Unlike the first Gulf
War, the Arab League did not contribute forces to the US-led effort,
and is not involved in the reconstruction process. The League has
refused to recognize the provisional Council as the real government
of Iraq, and is waiting to recognize a democratically established
government.
The issue of delegating
authority to local political forces (like tribal chiefs in Afghanistan)
is less of an issue in Iraq. The country is more homogeneous (after
several decades of a highly centralized regime). Rather, the biggest
problem is the absence of a state infrastructure. It may be a mistake
to dismiss all former police and employees of local administrative
offices because not only do they add to the army of unemployed,
but they also prevent infrastructure from early repair. Well trained
professionals should be used by the new regime, if they don't have
a record of criminal activity under previous regime.
It seems that a gap
between the occupying military and the population is deepening and
widening with each month. Initial sharing of food and joint football
matches are now substituted by rising alienation and hostility.
There is also a problem with reconstruction funds: only about 10
billion USD will go to reconstruction as such; the rest is used
for expenses incurred by the coalition and for supporting the infrastructure
of occupying forces.
Westerners may underestimate
the quite developed character of the justice system in Iraq under
the previous regime. Though the regime was repressive, individuals
were protected from crimes committed against them. City life was
also safe before the war. Now police are again patrolling the cities,
and the highway from Baghdad to Amman has to be protected by the
Iraqi police force and Coalition troops.
While the governing
Council incorporates a mixture of all 15 major political parties.
US officials were not able to include those individuals of real
influence in most parties, so that the structure of the Council
does not accurately reflect existing interests in society. To help
rectify this situation, participants stressed that a greater UN
role, an increased role for NGOs and the international community,
and the activization of internal political and social life of Iraqi
society is ultimately necessary.
Reconstruction of Afghanistan:
prospects, impasses, and problems
The world is approaching
the two-year eve of the collapse of the Taliban. The economy of
Afghanistan has increased by 15-20% during this period, yet general
situation is disturbingly marked by steady increases in violence
and security problems. The UN confirms that one third of the country
is beyond its ability to operate, and there are continuous attempts
to obstruct the reconstruction process.
Major obstacles in the
reconstruction process include:
US strategy in the region has included providing weapons to some
local war-lords and even training "anti-Al Qaeda" brigades
of former militia members. This effort has not been supported by
either Karzai or Afghan central authorities, who are against any
further strengthening of regional or local forces.
Some 31 different nations
compose the peace-keeping coalition in Afghanistan under NATO leadership.
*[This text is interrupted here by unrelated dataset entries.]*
(* ===== verification/PeerCommand.v ===== *)
(** * Reading a [RunCommand] message through the generated accessors

    [receive_command] of [serialization.py] never gets to a command (see
    Defects.v), so what a message holds is stated with a reference reader: it
    uses the accessors of the generated classes as they are meant to be used
    (an item accessor per index below the length).  It is the specification
    [send_command_to_demon] is proved against. *)
From S2P Require Import Prelude Bytes Utf8 FlatBuffers Enums Tables Data Send Receive.
From S2P Require Import BuilderLogic SendFacts CommandFacts ReadFacts ReceiveFacts.

(** A command as the peer sees it. *)
Record peer_command : Type := mkPeer {
  peer_path : pystr;
  peer_args : list pystr;
  peer_envp : list pystr;
  peer_flags : Z;
  peer_stack_size : Z;
  peer_watched : list watched
}.

(** What [cmd] asks the peer for. *)
Definition peer_view (cmd : Command) : peer_command :=
  mkPeer (cmd_path cmd) (cmd_args cmd) (cmd_envp cmd) (cmd_flags cmd) (cmd_stack_size cmd)
    (cmd_to_watch cmd ≫= watched_of).

Section read.
Context {FB : FlatBuffers}.

Definition decode_item (x : bytes + pystr) : res pystr :=
  match x with inl bs => decode bs | inr _ => Err (AttributeError "decode") end.

Definition read_strings (len : res Z) (item : Z -> res (bytes + pystr)) : res (list pystr) :=
  n ← len; mapM (fun j => x ← item j; decode_item x) (seqZ 0 n).

Definition read_watched (rc : RunCommand.RunCommand) (j : Z) : res watched :=
  o ← RunCommand.ToWatch rc j;
  match o with
  | None => Err TypeError
  | Some sv =>
      ty ← SurveillanceEvent.EventType sv;
      ev ← SurveillanceEvent.Event sv;
      t ← get_table ev;
      if ty =? Surveillance.Inotify then
        let i := Inotify.Init (tab_Bytes t) (tab_Pos t) in
        rp ← Inotify.RootPaths i; root_paths ← decode_field rp;
        mask ← Inotify.Mask i;
        size ← Inotify.Size i;
        mret (WatchInotify (mkInotifyParameters root_paths mask size))
      else if ty =? Surveillance.TCPSocket then
        port ← TCPSocket.Destport (TCPSocket.Init (tab_Bytes t) (tab_Pos t));
        mret (WatchSocket (mkTCPSocket port))
      else Err ValueError
  end.

Definition peer_read (buffer : bytes) : res peer_command :=
  message ← Message.GetRootAsMessage buffer 0;
  ty ← Message.EventsType message;
  if negb (ty =? Event.RunCommand) then Err ValueError
  else
    loc ← events_location message;
    let rc := RunCommand.Init loc.1 loc.2 in
    p ← RunCommand.Path rc; path ← decode_field p;
    args ← read_strings (RunCommand.ArgsLength rc) (RunCommand.Args rc);
    envp ← read_strings (RunCommand.EnvpLength rc) (RunCommand.Envp rc);
    flags ← RunCommand.Flags rc;
    stack_size ← RunCommand.StackSize rc;
    n ← RunCommand.ToWatchLength rc;
    ws ← mapM (read_watched rc) (seqZ 0 n);
    mret (mkPeer path args envp flags stack_size ws).
End read.

Section facts.
Context {FB : FlatBuffers} {FBL : FlatBuffersLaws FB}.
Context (h : gmap Z obj) (pos : Z -> Z) (buf : bytes).
Hypothesis Hheap : heap_image h pos buf.

Definition all_encodable (ss : list pystr) : Prop := Forall (fun s => encodable s = true) ss.

Lemma read_strings_ok p n slots vt i r offs ss :
  table_image h pos buf p n slots -> 0 <= i < n -> vt = 4 + 2 * i ->
  slots !! i = Some (Ref r) -> h !! r = Some (OVector offs) ->
  Forall2 (string_at h) offs ss -> all_encodable ss ->
  read_strings (vector_len_field (mkTable buf p) vt) (string_item_field (mkTable buf p) vt) = Ok ss.
Proof.
  intros Ht Hi Hvt Hs Hr HF He. unfold read_strings.
  rewrite (vector_len_read h pos buf p n slots Ht vt i r offs), res_bind_ok by done.
  apply mapM_range; [by rewrite (Forall2_length _ _ _ HF)|].
  intros j s Hj. destruct (Forall2_lookup_r _ _ _ _ _ HF Hj) as (e & Hoff & Hat).
  rewrite (string_item_read h pos buf p n slots Ht vt i r offs j e (enc s)), res_bind_ok by done.
  apply decode_enc. by eapply (proj1 (Forall_lookup _ _) He).
Qed.

(** The two tables of a watched resource. *)
Definition watched_encodable (w : watched) : bool :=
  match w with WatchInotify p => encodable (ip_root_paths p) | WatchSocket _ => true end.

Lemma read_surveillance_table off ty ev n slots :
  h !! off = Some (OTable 2 (message_slots ty ev)) -> h !! ev = Some (OTable n slots) ->
  SurveillanceEvent.EventType (SurveillanceEvent.Init buf (pos off)) = Ok ty /\
  SurveillanceEvent.Event (SurveillanceEvent.Init buf (pos off)) =
    Ok (Some (mkTable buf (pos ev))).
Proof.
  intros Ho Hev. pose proof (Hheap _ _ _ Ho) as Ht. split.
  - eapply (scalar_field_read h pos buf _ _ _ Ht SUint8 4 0); [lia | lia |]. slot_lookup.
  - eapply (union_field_read h pos buf _ _ _ Ht 6 1); [lia | lia | slot_lookup | done].
Qed.

Lemma read_watch_item p n slots r offs (j : nat) off ty ev n' slots' :
  table_image h pos buf p n slots -> 5 < n ->
  slots !! 5 = Some (Ref r) -> h !! r = Some (OVector offs) -> offs !! j = Some off ->
  h !! off = Some (OTable 2 (message_slots ty ev)) -> h !! ev = Some (OTable n' slots') ->
  exists sv, RunCommand.ToWatch (RunCommand.Init buf p) (Z.of_nat j) = Ok (Some sv) /\
    SurveillanceEvent.EventType sv = Ok ty /\
    SurveillanceEvent.Event sv = Ok (Some (mkTable buf (pos ev))) /\
    table_image h pos buf (pos ev) n' slots'.
Proof.
  intros Ht Hn Hs Hr Hj Hoff Hev.
  exists (SurveillanceEvent.Init buf (pos off)). unfold RunCommand.ToWatch.
  cbn [RunCommand._tab RunCommand.Init].
  rewrite (table_item_read h pos buf p n slots Ht 14 5 r offs j off 2 (message_slots ty ev))
    by (done || lia).
  destruct (read_surveillance_table _ _ _ _ _ Hoff Hev). split_and!; try done.
  by apply (Hheap _ _ _ Hev).
Qed.

Lemma read_watched_ok p n slots r offs (j : nat) off w :
  table_image h pos buf p n slots -> 5 < n ->
  slots !! 5 = Some (Ref r) -> h !! r = Some (OVector offs) ->
  offs !! j = Some off -> watched_at h off w -> watched_encodable w = true ->
  read_watched (RunCommand.Init buf p) (Z.of_nat j) = Ok w.
Proof.
  intros Ht Hn Hs Hr Hj Hw He. unfold read_watched. destruct w as [ip|tcp].
  - destruct Hw as (o & s & Hoff & Ho & Hstr).
    destruct (read_watch_item p n slots r offs j off _ _ _ _ Ht Hn Hs Hr Hj Hoff Ho)
      as (sv & -> & Hty & Hev & Hi).
    mstep. cbn. unfold Inotify.RootPaths, Inotify.Mask, Inotify.Size. cbn.
    rewrite (string_field_read h pos buf _ _ _ Hi 4 0 s (enc (ip_root_paths ip)))
      by (done || lia || slot_lookup). cbn. rewrite decode_enc by done. cbn.
    rewrite (scalar_field_read h pos buf _ _ _ Hi SInt32 6 1 (ip_mask ip))
      by (done || lia || slot_lookup). cbn.
    rewrite (scalar_field_read h pos buf _ _ _ Hi SUint32 8 2 (ip_size ip))
      by (done || lia || slot_lookup). cbn. by destruct ip.
  - destruct Hw as (o & Hoff & Ho).
    destruct (read_watch_item p n slots r offs j off _ _ _ _ Ht Hn Hs Hr Hj Hoff Ho)
      as (sv & -> & Hty & Hev & Hi).
    mstep. cbn. unfold TCPSocket.Destport. cbn.
    rewrite (scalar_field_read h pos buf _ _ _ Hi SUint32 4 0 (destport tcp))
      by (done || lia || slot_lookup). cbn. by destruct tcp.
Qed.
End facts.

Section command.
Context {FB : FlatBuffers} {FBL : FlatBuffersLaws FB}.

Lemma command_ok_parts cmd :
  command_ok cmd = true ->
  encodable (cmd_path cmd) = true /\ all_encodable (cmd_args cmd) /\
  all_encodable (cmd_envp cmd) /\
  Forall (fun w => watched_encodable w = true) (cmd_to_watch cmd ≫= watched_of).
Proof.
  unfold command_ok, command_representable. rewrite !andb_true_iff.
  intros ((((((Hp & Ha) & He) & _) & _) & Hw) & _).
  apply forallb_Forall in Ha, He, Hw. split_and!; [done..|].
  apply Forall_forall. intros w (sv & Hw' & Hin)%list_elem_of_bind.
  apply (proj1 (Forall_forall _ _) Hw) in Hin. revert Hin Hw'.
  unfold surveillance_ok, watched_of, watched_encodable.
  destruct (sv_event sv) as [[|]|]; destruct (sv_ptr_event sv);
    rewrite ?list_elem_of_singleton, ?elem_of_nil; try done; intros Hin ->; [|done].
  by apply andb_true_iff in Hin as [[? _]%andb_true_iff _].
Qed.

Lemma peer_read_ok bi h slots cmd :
  is_message bi h Event.RunCommand 6 slots -> command_at h slots cmd -> command_ok cmd = true ->
  peer_read (bi_buffer bi) = Ok (peer_view cmd).
Proof.
  intros Hm (path & args & envp & watch & ao & eo & wo & -> & HP & Har & HA & Hen & HE & Hwa & HW) Hok.
  destruct (command_ok_parts cmd Hok) as (Hep & Hea & Hee & Hew).
  unfold peer_read. open_message Hm. cbn [negb Z.eqb].
  set (rc := RunCommand.Init (bi_buffer bi) p). unfold command_slots in *.
  assert (RunCommand.Path rc = Ok (Some (enc (cmd_path cmd)))) as E0.
  { eapply (string_field_read h pos _ _ _ _ Htab 4 0 path); done || lia || slot_lookup. }
  assert (read_strings (RunCommand.ArgsLength rc) (RunCommand.Args rc) = Ok (cmd_args cmd)) as E1.
  { eapply (read_strings_ok h pos _ p 6 _ 6 1 args ao _ Htab); done || lia || slot_lookup. }
  assert (read_strings (RunCommand.EnvpLength rc) (RunCommand.Envp rc) = Ok (cmd_envp cmd)) as E2.
  { eapply (read_strings_ok h pos _ p 6 _ 8 2 envp eo _ Htab); done || lia || slot_lookup. }
  assert (RunCommand.Flags rc = Ok (cmd_flags cmd)) as E3.
  { eapply (scalar_field_read h pos _ _ _ _ Htab SUint32 10 3); done || lia || slot_lookup. }
  assert (RunCommand.StackSize rc = Ok (cmd_stack_size cmd)) as E4.
  { eapply (scalar_field_read h pos _ _ _ _ Htab SUint32 12 4); done || lia || slot_lookup. }
  assert (RunCommand.ToWatchLength rc = Ok (Z.of_nat (length wo))) as E5.
  { eapply (vector_len_read h pos _ _ _ _ Htab 14 5 watch); done || lia || slot_lookup. }
  cbn [fst snd]. fold rc. rewrite E0, res_bind_ok. cbn [decode_field]. rewrite decode_enc by done.
  mstep.
  rewrite (mapM_range _ (cmd_to_watch cmd ≫= watched_of)); [done | |].
  - by rewrite (Forall2_length _ _ _ HW).
  - intros j w Hj. destruct (Forall2_lookup_r _ _ _ _ _ HW Hj) as (off & Hoff & Hat).
    eapply (read_watched_ok h pos _ Himg p 6 _ watch wo); eauto; [lia | slot_lookup |].
    by eapply (proj1 (Forall_lookup _ _) Hew).
Qed.
End command.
A concept advocated by the provisional government is a civil-military
hybrid: teams of 60-100 military (too little for any concrete territory)
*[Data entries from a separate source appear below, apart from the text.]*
(* ===== verification/Wire.v ===== *)
(** * Messages on the wire, whoever built them

    [shows msg tag n P]: the bytes [msg] are an image of a [Message] of type [tag]
    whose event is a table of [n] fields with slots in [P].  One predicate for each
    message of a daemon; what the Python builders make satisfies it, and the
    dispatcher and the decoders of the client find in it what it shows. *)
From S2P Require Import Prelude Bytes Utf8 FlatBuffers Enums Tables Data Send Receive.
From S2P Require Import BuilderLogic SendFacts CommandFacts ReadFacts ReceiveFacts PeerMessages.

Section wire.
Context {FB : FlatBuffers}.

(** A buffer with its length. *)
Definition sized (msg : bytes) : BufferInfo := mkBufferInfo msg (blen msg).

Definition shows (msg : bytes) (tag n : Z) (P : gmap Z obj -> gmap Z slot -> Prop) : Prop :=
  exists h slots, is_message (sized msg) h tag n slots /\ P h slots.

Definition shows_port (port : Z) (msg : bytes) : Prop :=
  in_range SUint16 port = true /\
  shows msg Event.TCPSocketListening 1 (fun _ slots => slots !! 0 = scalar_slot SUint16 port).
Definition shows_launched (pid : Z) (msg : bytes) : Prop :=
  in_range SInt32 pid = true /\
  shows msg Event.ProcessLaunched 1 (fun _ slots => slots !! 0 = scalar_slot SInt32 pid).
Definition shows_creation_error (code : Z) (msg : bytes) : Prop :=
  in_range SUint32 code = true /\
  shows msg Event.ChildCreationError 1 (fun _ slots => slots !! 0 = scalar_slot SUint32 code).
Definition shows_terminated (pid code : Z) (msg : bytes) : Prop :=
  (in_range SInt32 pid = true /\ in_range SUint32 code = true) /\
  shows msg Event.ProcessTerminated 2 (fun _ slots =>
    slots !! 0 = scalar_slot SInt32 pid /\ slots !! 1 = scalar_slot SUint32 code).
Definition shows_execve (pid : Z) (name : pystr) (success : bool) (msg : bytes) : Prop :=
  in_range SInt32 pid = true /\
  shows msg Event.ExecveTerminated 3 (fun h slots =>
    slots !! 0 = scalar_slot SInt32 pid /\ string_slot h slots 1 name /\
    slots !! 2 = scalar_slot SBool (Z.b2z success)).
Definition shows_update (path : pystr) (trigger size limit : Z) (msg : bytes) : Prop :=
  (in_range SUint32 size = true /\ in_range SUint32 limit = true) /\
  shows msg Event.InotifyPathUpdated 4 (fun h slots =>
    string_slot h slots 0 path /\ slots !! 1 = scalar_slot SInt8 trigger /\
    slots !! 2 = scalar_slot SUint32 size /\ slots !! 3 = scalar_slot SUint32 limit).
Definition shows_watch_list (path : pystr) (msg : bytes) : Prop :=
  shows msg Event.InotifyWatchListUpdated 1 (fun h slots => string_slot h slots 0 path).
Definition shows_watched (port : Z) (msg : bytes) : Prop :=
  in_range SInt32 port = true /\
  shows msg Event.SocketWatched 1 (fun _ slots => slots !! 0 = scalar_slot SInt32 port).
Definition shows_watch_end (port state : Z) (msg : bytes) : Prop :=
  in_range SInt32 port = true /\
  shows msg Event.SocketWatchTerminated 2 (fun _ slots =>
    slots !! 0 = scalar_slot SInt32 port /\ slots !! 1 = scalar_slot SInt8 state).

(** What is sent by a [try_send] function, as bytes. *)
Definition notifies (r : res (option BufferInfo)) (msg : bytes) : Prop :=
  exists bi, r = Ok (Some bi) /\ bi_buffer bi = msg.
End wire.

Section facts.
Context {FB : FlatBuffers} {FBL : FlatBuffersLaws FB}.

Lemma is_message_sized bi h tag n slots : is_message bi h tag n slots -> sized (bi_buffer bi) = bi.
Proof. intros (Hs & _). destruct bi. unfold sized. cbn in *. by subst. Qed.

Lemma shows_intro bi h tag n slots (P : gmap Z obj -> gmap Z slot -> Prop) :
  is_message bi h tag n slots -> P h slots -> shows (bi_buffer bi) tag n P.
Proof. intros Hm HP. exists h, slots. by rewrite (is_message_sized _ _ _ _ _ Hm). Qed.

Lemma notifies_inv r msg P : notifies r msg -> sends r P -> exists bi, P bi /\ bi_buffer bi = msg.
Proof. intros (bi & -> & <-) (bi' & [= <-] & HP). eauto. Qed.

Lemma notifies_shows r msg P tag n Q :
  notifies r msg -> sends r P ->
  (forall bi, P bi -> exists h slots, is_message bi h tag n slots /\ Q h slots) -> shows msg tag n Q.
Proof.
  intros Hn Hs HP. destruct (notifies_inv _ _ _ Hn Hs) as (bi & H & <-).
  destruct (HP bi H) as (h & slots & Hm & HQ). by eapply shows_intro.
Qed.

(** *** The builders of the Python side *)
Lemma notifies_port port msg :
  in_range SUint16 port = true -> notifies (send_tcpsocketlistening_to_user port) msg -> shows_port port msg.
Proof.
  intros Hp Hn. split; [done|]. eapply notifies_shows; [done | by apply send_tcpsocketlistening_message |].
  intros bi [h Hm]. eexists h, _. split; [exact Hm | slot_lookup].
Qed.

Lemma notifies_launched pid msg :
  in_range SInt32 pid = true -> notifies (send_processlaunched_to_user pid) msg -> shows_launched pid msg.
Proof.
  intros Hp Hn. split; [done|]. eapply notifies_shows; [done | by apply send_processlaunched_message |].
  intros bi [h Hm]. eexists h, _. split; [exact Hm | slot_lookup].
Qed.

Lemma notifies_creation_error code msg :
  in_range SUint32 code = true -> notifies (send_childcreationerror_to_user code) msg ->
  shows_creation_error code msg.
Proof.
  intros Hp Hn. split; [done|]. eapply notifies_shows; [done | by apply send_childcreationerror_message |].
  intros bi [h Hm]. eexists h, _. split; [exact Hm | slot_lookup].
Qed.

Lemma notifies_terminated pid code msg :
  in_range SInt32 pid = true -> in_range SUint32 code = true ->
  notifies (send_processterminated_to_user pid code) msg -> shows_terminated pid code msg.
Proof.
  intros Hp Hc Hn. split; [done|]. eapply notifies_shows; [done | by apply send_processterminated_message |].
  intros bi [h Hm]. eexists h, _. split; [exact Hm | split; slot_lookup].
Qed.

Lemma notifies_execve pid name success msg :
  in_range SInt32 pid = true -> text_ok name ->
  notifies (peer_execveterminated pid name success) msg -> shows_execve pid name success msg.
Proof.
  intros Hp Ht Hn. split; [done|].
  by eapply notifies_shows; [done | by apply peer_execveterminated_message |].
Qed.

Lemma notifies_update path trigger size limit msg :
  text_ok path -> in_range SInt8 trigger = true ->
  in_range SUint32 size = true -> in_range SUint32 limit = true ->
  notifies (peer_inotifypathupdated path trigger size limit) msg -> shows_update path trigger size limit msg.
Proof.
  intros Ht Htr Hs Hl Hn. split; [done|].
  by eapply notifies_shows; [done | by apply peer_inotifypathupdated_message |].
Qed.

Lemma notifies_watch_list path msg :
  text_ok path -> notifies (send_inotifywatchlistupdated_to_user path) msg -> shows_watch_list path msg.
Proof.
  intros [He Hl] Hn.
  eapply notifies_shows; [done | apply send_inotifywatchlistupdated_message; [done | lia] |].
  intros bi (h & slots & Hm & off & -> & Hoff). eexists h, _. split; [exact Hm|].
  split; [done|]. exists off. split; [slot_lookup | done].
Qed.

Lemma notifies_watched port msg :
  in_range SInt32 port = true -> notifies (send_socketwatched_to_user port) msg -> shows_watched port msg.
Proof.
  intros Hp Hn. split; [done|]. eapply notifies_shows; [done | by apply send_socketwatched_message |].
  intros bi [h Hm]. eexists h, _. split; [exact Hm | slot_lookup].
Qed.

Lemma notifies_watch_end port state msg :
  in_range SInt32 port = true -> in_range SInt8 state = true ->
  notifies (peer_socketwatchterminated port state) msg -> shows_watch_end port state msg.
Proof.
  intros Hp Hs Hn. split; [done|].
  by eapply notifies_shows; [done | by apply peer_socketwatchterminated_message |].
Qed.

(** *** The client's side *)
Lemma shows_dispatched msg tag n P :
  shows msg tag n P -> receive_message_from_demon msg (blen msg) = RObj (default NONE (event_map !! tag)).
Proof. intros (h & slots & Hm & _). apply (receive_message_from_demon_read (sized msg) _ _ _ _ Hm). Qed.

Lemma port_decoded port msg : shows_port port msg -> receive_TCPSocketListening msg (blen msg) = port.
Proof. intros (_ & h & slots & Hm & H). apply (receive_TCPSocketListening_read (sized msg) _ _ _ Hm H). Qed.

Lemma launched_decoded pid msg : shows_launched pid msg -> receive_processlaunched msg (blen msg) = pid.
Proof. intros (_ & h & slots & Hm & H). apply (receive_processlaunched_read (sized msg) _ _ _ Hm H). Qed.

Lemma creation_error_decoded code msg :
  shows_creation_error code msg -> receive_childcreationerror msg (blen msg) = code.
Proof. intros (_ & h & slots & Hm & H). apply (receive_childcreationerror_read (sized msg) _ _ _ Hm H). Qed.

Lemma terminated_decoded pid code msg :
  shows_terminated pid code msg ->
  receive_processterminated msg (blen msg) = RObj (mkProcessTerminatedInfo pid code).
Proof.
  intros (_ & h & slots & Hm & H0 & H1). apply (receive_processterminated_read (sized msg) _ _ _ _ Hm H0 H1).
Qed.

Lemma execve_decoded pid name success msg :
  shows_execve pid name success msg ->
  receive_execveterminated msg (blen msg) = Some (mkExecveInfo pid name success).
Proof.
  intros (_ & h & slots & Hm & H0 & H1 & H2).
  apply (receive_execveterminated_read (sized msg) _ _ _ _ _ Hm H0 H1 H2).
Qed.

Lemma update_decoded path trigger size limit msg :
  shows_update path trigger size limit msg ->
  receive_inotifypathupdated msg (blen msg) =
  match InotifyEvent_of trigger with
  | Ok e => Some (mkInotifyPathUpdated path e size limit)
  | Err _ => None
  end.
Proof.
  intros (_ & h & slots & Hm & H0 & H1 & H2 & H3).
  apply (receive_inotifypathupdated_read (sized msg) _ _ _ _ _ _ Hm H0 H1 H2 H3).
Qed.

Lemma watch_list_decoded path msg :
  shows_watch_list path msg -> receive_inotifywatchlistupdated msg (blen msg) = Some path.
Proof. intros (h & slots & Hm & H). apply (receive_inotifywatchlistupdated_read (sized msg) _ _ _ Hm H). Qed.

Lemma watched_decoded port msg : shows_watched port msg -> receive_socketwatched msg (blen msg) = port.
Proof. intros (_ & h & slots & Hm & H). apply (receive_socketwatched_read (sized msg) _ _ _ Hm H). Qed.

Lemma watch_end_decoded port state msg :
  shows_watch_end port state msg ->
  receive_socketwatchterminated msg (blen msg) =
  match SocketState_of state with
  | Ok s => Some (mkSocketWatchInfo port s)
  | Err _ => None
  end.
Proof.
  intros (_ & h & slots & Hm & H0 & H1).
  apply (receive_socketwatchterminated_read (sized msg) _ _ _ _ Hm H0 H1).
Qed.
End facts.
are to be projected to provinces, with NGOs operating the under
umbrella of the military operation.
With so much insecurity,
ordinary people do not see many benefits of the new regime. There
is a big project of the Kabul-Kandahar road, which proved unsuccessful
- only 2% of the road has been completed, and the project failed
to provide more than 100 new jobs. In 2 years, only 2000 military
have graduated from the Afghan military school. What is needed are
teams of 2000-3000 well trained personnel military in every important
provincial center.
Opinion was expressed
that it would be wrong to accuse in equal proportion Pakistan, Iran,
and Russia in external interference. The main problem is created
by Pakistan. And the USA tolerates insurgence and interference from
Pakistan.
Opinions were expressed
that the US has no clear strategy of how to deal with the region:
it collects information, controls cases on an ad-hoc basis, and
yet little progress is made towards providing stability or democracy.
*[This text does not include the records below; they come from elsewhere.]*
(* ===== verification/NativeBuilder.v ===== *)
(** * The builders of the native FlatBuffers libraries, as an interface

    The daemons build their messages with the C++ library (class
    [FlatBufferBuilder] of [flatbuffers.h]) and with the Rust crate
    ([flatbuffers::FlatBufferBuilder]): third-party code with the same operations
    and one wire format.  [NativeBuilder] has the operations the generated code and
    the senders call; [NativeLaws] states what is relied on of them, over the
    [view] of a builder and the images of a buffer of FlatBuffers: the buffer a
    native builder finishes is read by the accessors of the Python runtime, which
    is what the format is for.

    A table is started without the number of its fields, so its view may be taken
    with any number: a field that was not stored is absent for every reader. *)
From S2P Require Import Prelude Bytes Utf8 FlatBuffers FlatBuffersRef FlatBuffersRefLaws.
From S2P Require Import Enums Tables Data Send BuilderLogic SendFacts CommandFacts.

(** The libraries refuse a buffer of 2^31 - 1 bytes or more. *)
Definition native_max : Z := 2 ^ 31 - 1.

(** The laws are for tables of at most so many fields; the schema has six. *)
Definition max_fields : Z := 8.

(** The most [end_table] and [create_vector] write for their own data. *)
Definition table_cost : Z := 8 * max_fields + op_cost.
Definition vector_cost (n : nat) : Z := 32 + 16 * Z.of_nat n.

(** ** Operations, by the names of the C++ library and of the Rust crate *)
Class NativeBuilder : Type := {
  nbuilder : Type;
  (* FlatBufferBuilder(initial_size); FlatBufferBuilder::new() *)
  new_builder : Z -> nbuilder;
  (* Clear; reset *)
  reset : st nbuilder unit;
  (* CreateString; create_string *)
  create_string : bytes -> st nbuilder Z;
  (* StartTable; start_table *)
  start_table : st nbuilder unit;
  (* AddElement<T>(vt, value, default); push_slot::<T>(vt, value, default) *)
  push_slot : scalar -> Z -> Z -> Z -> st nbuilder unit;
  (* AddOffset(vt, offset); push_slot_always::<WIPOffset<_>>(vt, offset) *)
  push_offset : Z -> Z -> st nbuilder unit;
  (* EndTable; end_table *)
  end_table : st nbuilder Z;
  (* CreateVector; create_vector *)
  create_vector : list Z -> st nbuilder Z;
  (* Finish; finish(root, None) *)
  finish : Z -> st nbuilder unit;
  (* GetBufferPointer and GetSize; finished_data *)
  finished_data : st nbuilder bytes
}.

(** ** Laws *)
Class NativeLaws (FB : FlatBuffers) (NB : NativeBuilder) : Type := {
  native_view :: Viewed nbuilder;

  law_new n : views (new_builder n) (mkView ∅ Idle 0);
  law_reset b v : views b v -> exists b', reset b = Ok (tt, b') /\ views b' (mkView ∅ Idle 0);

  law_create_string b h sz bs :
    views b (mkView h Idle sz) -> sz + blen bs + op_cost <= native_max ->
    exists off b' sz', create_string bs b = Ok (off, b') /\
      views b' (mkView (<[off := OString bs]> h) Idle sz') /\
      h !! off = None /\ 0 < off /\ sz <= sz' <= sz + blen bs + op_cost;

  law_start_table b h sz n :
    views b (mkView h Idle sz) -> 0 <= n <= max_fields ->
    exists b', start_table b = Ok (tt, b') /\ views b' (mkView h (InObject n ∅) sz);

  law_push_slot_default b h sz n slots t i d :
    views b (mkView h (InObject n slots) sz) -> in_range t d = true ->
    exists b', push_slot t (4 + 2 * i) d d b = Ok (tt, b') /\
      views b' (mkView h (InObject n slots) sz);
  law_push_slot b h sz n slots t i x d :
    views b (mkView h (InObject n slots) sz) -> x <> d -> in_range t x = true ->
    0 <= i < n -> sz + op_cost <= native_max ->
    exists b' sz', push_slot t (4 + 2 * i) x d b = Ok (tt, b') /\
      views b' (mkView h (InObject n (<[i := Scalar t x]> slots)) sz') /\
      sz <= sz' <= sz + op_cost;

  (* one byte 1: a reader may take it for a boolean *)
  law_push_slot_true b h sz n slots i :
    views b (mkView h (InObject n slots) sz) -> 0 <= i < n -> sz + op_cost <= native_max ->
    exists b' sz', push_slot SUint8 (4 + 2 * i) 1 0 b = Ok (tt, b') /\
      views b' (mkView h (InObject n (<[i := Scalar SBool 1]> slots)) sz') /\
      sz <= sz' <= sz + op_cost;

  law_push_offset b h sz n slots i off :
    views b (mkView h (InObject n slots) sz) -> is_Some (h !! off) ->
    0 <= i < n -> sz + op_cost <= native_max ->
    exists b' sz', push_offset (4 + 2 * i) off b = Ok (tt, b') /\
      views b' (mkView h (InObject n (<[i := Ref off]> slots)) sz') /\
      sz <= sz' <= sz + op_cost;

  law_end_table b h sz n slots :
    views b (mkView h (InObject n slots) sz) -> sz + table_cost <= native_max ->
    exists off b' sz', end_table b = Ok (off, b') /\
      views b' (mkView (<[off := OTable n slots]> h) Idle sz') /\
      h !! off = None /\ 0 < off /\ sz <= sz' <= sz + table_cost;

  law_create_vector b h sz offs :
    views b (mkView h Idle sz) -> Forall (fun o => is_Some (h !! o)) offs ->
    sz + vector_cost (length offs) <= native_max ->
    exists off b' sz', create_vector offs b = Ok (off, b') /\
      views b' (mkView (<[off := OVector offs]> h) Idle sz') /\
      h !! off = None /\ 0 < off /\ sz <= sz' <= sz + vector_cost (length offs);

  law_finish b h sz root :
    views b (mkView h Idle sz) -> is_Some (h !! root) -> sz + op_cost <= native_max ->
    exists b' sz', finish root b = Ok (tt, b') /\
      views b' (mkView h (Finished root) sz') /\ sz <= sz' <= sz + op_cost;

  law_finished_data b h sz root :
    views b (mkView h (Finished root) sz) ->
    exists buf b', finished_data b = Ok (buf, b') /\ views b' (mkView h (Finished root) sz) /\
      0 < blen buf <= sz /\ buffer_image h root buf
}.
Taking into consideration differences in population size, aid to
Afghanistan is actually extremely low. It is about 63 USD per capita,
while in Kosovo it was 198 USD per capita. Even in Rwanda it was
128 USD. Moreover, aid funds are siphoned into the pockets of local
bureaucracy; what is needed is more infrastructural aid and reform
and continuing assistance.
There are 73,000 policemen
according to ministerial lists, but the majority of them were in
fact mujahaddin fighters. Retraining is dramatically needed. Germany
established a police academy with a 2-3 year program and the capacity
to graduate 2,000 policemen per year. That is not enough for immediate
change. What is needed is 2-3 month long police courses for lower
level policeman. It should be taken into consideration that 40%
of retrained officers disappear in the process of retraining.
The situation with women
has proven contradictory: women's NGOs say that they most need security
for women, even more than liberation and rights. Now, however, security
has decreased dramatically.
The draft of the Constitution
seems to be very liberal; it has no strong religious component,
except the formal statement that Afghanistan is an Islamic Republic.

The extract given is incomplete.